They can be used to simplify the way you obtain many results.
In many applications (physics, economics, engineering), you end up with differential equations involving cycles, which can be expressed in terms of sines and cosines. Instead, you can use complex exponentials to encode the same information. Why would you want to do that? because exponentials behave much nicer under integration and differentiation.
Also, since complex numbers are so closely related with rotations, they are perfect to represent many physical properties were analogous symmetries are involved. When you get to quantum mechanics, you find a property called "spin" (which is NOT physical rotation), the behavior of which is very similar to how imaginary numbers combine. when you combine the matrices that describe this property, you get i's all over.

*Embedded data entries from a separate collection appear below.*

(* ===== verification/Serialize.v ===== *)
(** * Fixed-width integers and byte order: components/store/src/serialize/mod.rs

    Big- and little-endian encodings of machine integers, the checked slice
    reads of [DeserializeBigEndian], the [StoreSerialize] and
    [StoreDeserialize] implementations of the integer types, and the
    lexicographic order of byte strings, which is the order in which the
    key-value store iterates its keys. *)

From S2P Require Import Prelude.

(** [to_be_bytes] and [from_be_bytes] of an [8 * n]-bit integer. *)
Fixpoint be_bytes (n : nat) (v : Z) : list Z :=
  match n with
  | O => []
  | S n => u8 (v ≫ (8 * Z.of_nat n)) :: be_bytes n v
  end.
Definition from_be_bytes (l : list Z) : Z := fold_left (fun acc b => acc * 256 + b) l 0.

(** [to_le_bytes] and [from_le_bytes]. *)
Fixpoint le_bytes (n : nat) (v : Z) : list Z :=
  match n with
  | O => []
  | S n => u8 v :: le_bytes n (v ≫ 8)
  end.
Fixpoint from_le_bytes (l : list Z) : Z :=
  match l with
  | [] => 0
  | b :: l => b + 256 * from_le_bytes l
  end.

(** [slice::get] on the ranges [i..j] and [i..]. *)
Definition get_range (l : list Z) (i j : nat) : option (list Z) :=
  if ((i <=? j) && (j <=? length l))%nat then Some (take (j - i) (drop i l)) else None.
Definition get_from (l : list Z) (i : nat) : option (list Z) :=
  if (i <=? length l)%nat then Some (drop i l) else None.

(** [DeserializeBigEndian] for byte slices. *)
Definition deserialize_be_u32 (bytes : list Z) (index : nat) : option Z :=
  from_be_bytes <$> get_range bytes index (index + 4).
Definition deserialize_be_u64 (bytes : list Z) (index : nat) : option Z :=
  from_be_bytes <$> get_range bytes index (index + 8).

(** [StoreSerialize] and [StoreDeserialize]: the values the store holds. The
    conversion of a slice to an array fails unless the lengths agree. *)
Class StoreSerialize (A : Type) := store_serialize : A -> option (list Z).
Class StoreDeserialize (A : Type) := store_deserialize : list Z -> option A.

Definition serialize_le (n : nat) (v : Z) : option (list Z) := Some (le_bytes n v).
Definition deserialize_le (n : nat) (bytes : list Z) : option Z :=
  if (length bytes =? n)%nat then Some (from_le_bytes bytes) else None.

(** [i64] shares the little-endian bytes of its two's complement. *)
Definition i64_of_u64 (v : Z) : Z := if v <? 2 ^ 63 then v else v - 2 ^ 64.
Definition serialize_i64 (v : Z) : option (list Z) := Some (le_bytes 8 (u64 v)).
Definition deserialize_i64 (bytes : list Z) : option Z := i64_of_u64 <$> deserialize_le 8 bytes.

(** [Vec<u8>]. *)
#[export] Instance vec_deserialize : StoreDeserialize (list Z) := Some.

(** ** Big endian *)

Lemma be_bytes_length n v : length (be_bytes n v) = n.
Proof. induction n; cbn; auto. Qed.

Lemma be_bytes_ok n v : bytes_ok (be_bytes n v).
Proof. induction n; cbn; constructor; [apply wrap_fits; lia|done]. Qed.

Lemma pow256 n : 2 ^ (8 * Z.of_nat n) = 256 ^ Z.of_nat n.
Proof. by rewrite Z.pow_mul_r by lia. Qed.

Lemma be_head n v : u8 (v ≫ (8 * Z.of_nat n)) = v / 256 ^ Z.of_nat n mod 256.
Proof. unfold wrap. by rewrite Z.shiftr_div_pow2, pow256 by lia. Qed.

Lemma mod_256_S n v :
  v mod 256 ^ Z.of_nat (S n) =
  (v / 256 ^ Z.of_nat n mod 256) * 256 ^ Z.of_nat n + v mod 256 ^ Z.of_nat n.
Proof.
  rewrite Nat2Z.inj_succ, Z.pow_succ_r by lia.
  assert (0 < 256 ^ Z.of_nat n) by (apply Z.pow_pos_nonneg; lia).
  rewrite (Z.mul_comm 256), Z.rem_mul_r by lia. lia.
Qed.

Lemma fold_be_bytes n v acc :
  fold_left (fun acc b => acc * 256 + b) (be_bytes n v) acc =
  acc * 256 ^ Z.of_nat n + v mod 256 ^ Z.of_nat n.
Proof.
  revert acc. induction n as [|n IH]; intros acc.
  - cbn. rewrite Z.mod_1_r. lia.
  - cbn [be_bytes fold_left]. rewrite IH, be_head, mod_256_S.
    rewrite Nat2Z.inj_succ, Z.pow_succ_r by lia. lia.
Qed.

Lemma from_be_bytes_be n v : fits (8 * Z.of_nat n) v -> from_be_bytes (be_bytes n v) = v.
Proof.
  intros Hv. unfold from_be_bytes. rewrite fold_be_bytes, <- pow256.
  rewrite Z.mod_small by done. lia.
Qed.

Lemma be_bytes_inj n v v' :
  fits (8 * Z.of_nat n) v -> fits (8 * Z.of_nat n) v' -> be_bytes n v = be_bytes n v' -> v = v'.
Proof. intros Hv Hv' He. by rewrite <- (from_be_bytes_be n v), He, from_be_bytes_be. Qed.

Lemma get_range_app pre mid post :
  get_range (pre ++ mid ++ post) (length pre) (length pre + length mid) = Some mid.
Proof.
  unfold get_range. rewrite !length_app.
  rewrite (proj2 (Nat.leb_le _ _)), (proj2 (Nat.leb_le _ _)) by lia. cbn.
  rewrite drop_app_length. replace (_ + _ - _)%nat with (length mid) by lia.
  by rewrite take_app_length.
Qed.

Lemma deserialize_be_u64_app pre v post :
  fits 64 v -> deserialize_be_u64 (pre ++ be_bytes 8 v ++ post) (length pre) = Some v.
Proof.
  intros Hv. unfold deserialize_be_u64.
  pose proof (get_range_app pre (be_bytes 8 v) post) as E. rewrite be_bytes_length in E.
  rewrite E. cbn [fmap option_fmap option_map].
  by rewrite from_be_bytes_be.
Qed.

Lemma deserialize_be_u32_app pre v post :
  fits 32 v -> deserialize_be_u32 (pre ++ be_bytes 4 v ++ post) (length pre) = Some v.
Proof.
  intros Hv. unfold deserialize_be_u32.
  pose proof (get_range_app pre (be_bytes 4 v) post) as E. rewrite be_bytes_length in E.
  rewrite E. cbn [fmap option_fmap option_map].
  by rewrite from_be_bytes_be.
Qed.

(** ** Little endian *)

Lemma le_bytes_length n v : length (le_bytes n v) = n.
Proof. revert v; induction n; cbn; auto. Qed.

Lemma from_le_bytes_le n v : fits (8 * Z.of_nat n) v -> from_le_bytes (le_bytes n v) = v.
Proof.
  revert v. induction n as [|n IH]; intros v Hv.
  - destruct Hv as [? Hv]. cbn in *. lia.
  - cbn [le_bytes from_le_bytes]. rewrite Z.shiftr_div_pow2 by lia. unfold wrap.
    change (2 ^ 8) with 256. rewrite IH; [dlia|].
    destruct Hv as [H0 H1]. replace (8 * Z.of_nat (S n)) with (8 + 8 * Z.of_nat n) in H1 by lia.
    rewrite Z.pow_add_r in H1 by lia.
    split; [apply Z.div_pos; lia|apply Z.div_lt_upper_bound; [lia|done]].
Qed.

Lemma deserialize_le_le n v :
  fits (8 * Z.of_nat n) v -> deserialize_le n (le_bytes n v) = Some v.
Proof. intros. unfold deserialize_le. by rewrite le_bytes_length, Nat.eqb_refl, from_le_bytes_le. Qed.

(** ** Lexicographic order *)

Fixpoint bytes_cmp (l k : list Z) : comparison :=
  match l, k with
  | [], [] => Eq
  | [], _ :: _ => Lt
  | _ :: _, [] => Gt
  | a :: l, b :: k => match a ?= b with Eq => bytes_cmp l k | c => c end
  end.

Definition bytes_lt (l k : list Z) : Prop := bytes_cmp l k = Lt.
Definition bytes_le (l k : list Z) : Prop := bytes_cmp l k <> Gt.
#[export] Instance bytes_lt_dec : RelDecision bytes_lt.
Proof. intros l k. unfold bytes_lt. apply _. Defined.
#[export] Instance bytes_le_dec : RelDecision bytes_le.
Proof. intros l k. unfold bytes_le. apply _. Defined.

Lemma bytes_cmp_eq l k : bytes_cmp l k = Eq <-> l = k.
Proof.
  revert k. induction l as [|a l IH]; intros [|b k]; cbn; try done.
  destruct (Z.compare_spec a b); [|split; [done|intros [= ? ?]; lia]..].
  subst. rewrite IH. split; [by intros ->|by intros [= ->]].
Qed.

Lemma bytes_cmp_refl l : bytes_cmp l l = Eq.
Proof. by apply bytes_cmp_eq. Qed.

Lemma bytes_cmp_antisym l k : bytes_cmp k l = CompOpp (bytes_cmp l k).
Proof.
  revert k. induction l as [|a l IH]; intros [|b k]; cbn; try done.
  rewrite (Z.compare_antisym a b). by destruct (a ?= b); cbn.
Qed.

Lemma bytes_cmp_app_l x l k : bytes_cmp (x ++ l) (x ++ k) = bytes_cmp l k.
Proof. induction x as [|a x IH]; cbn; [done|]. by rewrite Z.compare_refl. Qed.

Lemma bytes_lt_trans l k m : bytes_lt l k -> bytes_lt k m -> bytes_lt l m.
Proof.
  unfold bytes_lt. revert k m. induction l as [|a l IH]; intros [|b k] [|c m]; cbn; try done.
  destruct (Z.compare_spec a b), (Z.compare_spec b c), (Z.compare_spec a c); try done; try lia.
  apply IH.
Qed.

Lemma bytes_le_lt_eq l k : bytes_le l k <-> bytes_lt l k \/ l = k.
Proof.
  unfold bytes_le, bytes_lt. rewrite <- bytes_cmp_eq. destruct (bytes_cmp l k); intuition congruence.
Qed.

Lemma bytes_lt_irrefl l : ~ bytes_lt l l.
Proof. unfold bytes_lt. by rewrite bytes_cmp_refl. Qed.

#[export] Instance bytes_le_trans : Transitive bytes_le.
Proof.
  intros l k m. rewrite !bytes_le_lt_eq. intros [H1| ->] [H2| ->]; eauto using bytes_lt_trans.
Qed.
#[export] Instance bytes_le_total : Total bytes_le.
Proof.
  intros l k. unfold bytes_le. rewrite (bytes_cmp_antisym l k). destruct (bytes_cmp l k); cbn; auto.
Qed.
#[export] Instance bytes_le_antisymm : AntiSymm (=) bytes_le.
Proof.
  intros l k. unfold bytes_le. rewrite (bytes_cmp_antisym l k), <- bytes_cmp_eq.
  by destruct (bytes_cmp l k).
Qed.
#[export] Instance bytes_le_refl : Reflexive bytes_le.
Proof. intros l. unfold bytes_le. by rewrite bytes_cmp_refl. Qed.

Lemma bytes_not_le l k : ~ bytes_le l k <-> bytes_lt k l.
Proof.
  unfold bytes_le, bytes_lt. rewrite (bytes_cmp_antisym l k).
  destruct (bytes_cmp l k); cbn; naive_solver.
Qed.

(** Big-endian integers compare as numbers: the order of keys in the store. *)
Lemma bytes_cmp_be n v v' x x' :
  fits (8 * Z.of_nat n) v -> fits (8 * Z.of_nat n) v' ->
  bytes_cmp (be_bytes n v ++ x) (be_bytes n v' ++ x') =
  match v ?= v' with Eq => bytes_cmp x x' | c => c end.
Proof.
  intros Hv Hv'. unfold fits in *. rewrite pow256 in *.
  rewrite <- (Z.mod_small v (256 ^ Z.of_nat n)), <- (Z.mod_small v' (256 ^ Z.of_nat n)) at 2 by done.
  clear Hv Hv'. induction n as [|n IH].
  - cbn. by rewrite !Z.mod_1_r.
  - cbn [be_bytes app bytes_cmp]. rewrite !be_head, IH, !mod_256_S. clear IH.
    pose proof (Z.mod_pos_bound v (256 ^ Z.of_nat n) ltac:(apply Z.pow_pos_nonneg; lia)).
    pose proof (Z.mod_pos_bound v' (256 ^ Z.of_nat n) ltac:(apply Z.pow_pos_nonneg; lia)).
    generalize dependent (v mod 256 ^ Z.of_nat n). generalize dependent (v' mod 256 ^ Z.of_nat n).
    generalize (v / 256 ^ Z.of_nat n mod 256), (v' / 256 ^ Z.of_nat n mod 256).
    generalize (256 ^ Z.of_nat n). intros p a a' r Hr r' Hr'.
    destruct (Z.compare_spec a a') as [->|?|?].
    + destruct (Z.compare_spec r' r), (Z.compare_spec (a' * p + r') (a' * p + r)); (done || lia).
    + destruct (Z.compare_spec (a * p + r') (a' * p + r)); (done || nia).
    + destruct (Z.compare_spec (a * p + r') (a' * p + r)); (done || nia).
Qed.

#[global] Arguments be_bytes : simpl never.
#[global] Arguments le_bytes : simpl never.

At a deeper level, it turns out that a strong connection can be established between the electromagnetic field and quantum mechanics via something called "gauge invariance". In a nutshell, if you require that the schrodinger equation give the same solution regardless of the complex phase of your wavefunction, you end up needing the EM field.
One more: the electoweak interaction has, as symmetry group (which is closely related to how it behaves), the same as that of complex numbers (U(1)).
Yet another: have you heard of CP-violation? it is basically the fact that matter and antimatter behave differently (which is quite surprising, since they are essentially mirror images of each other). CP-violation can be understood and quantified in terms of a complex phase in a matrix that relates the different types of quarks.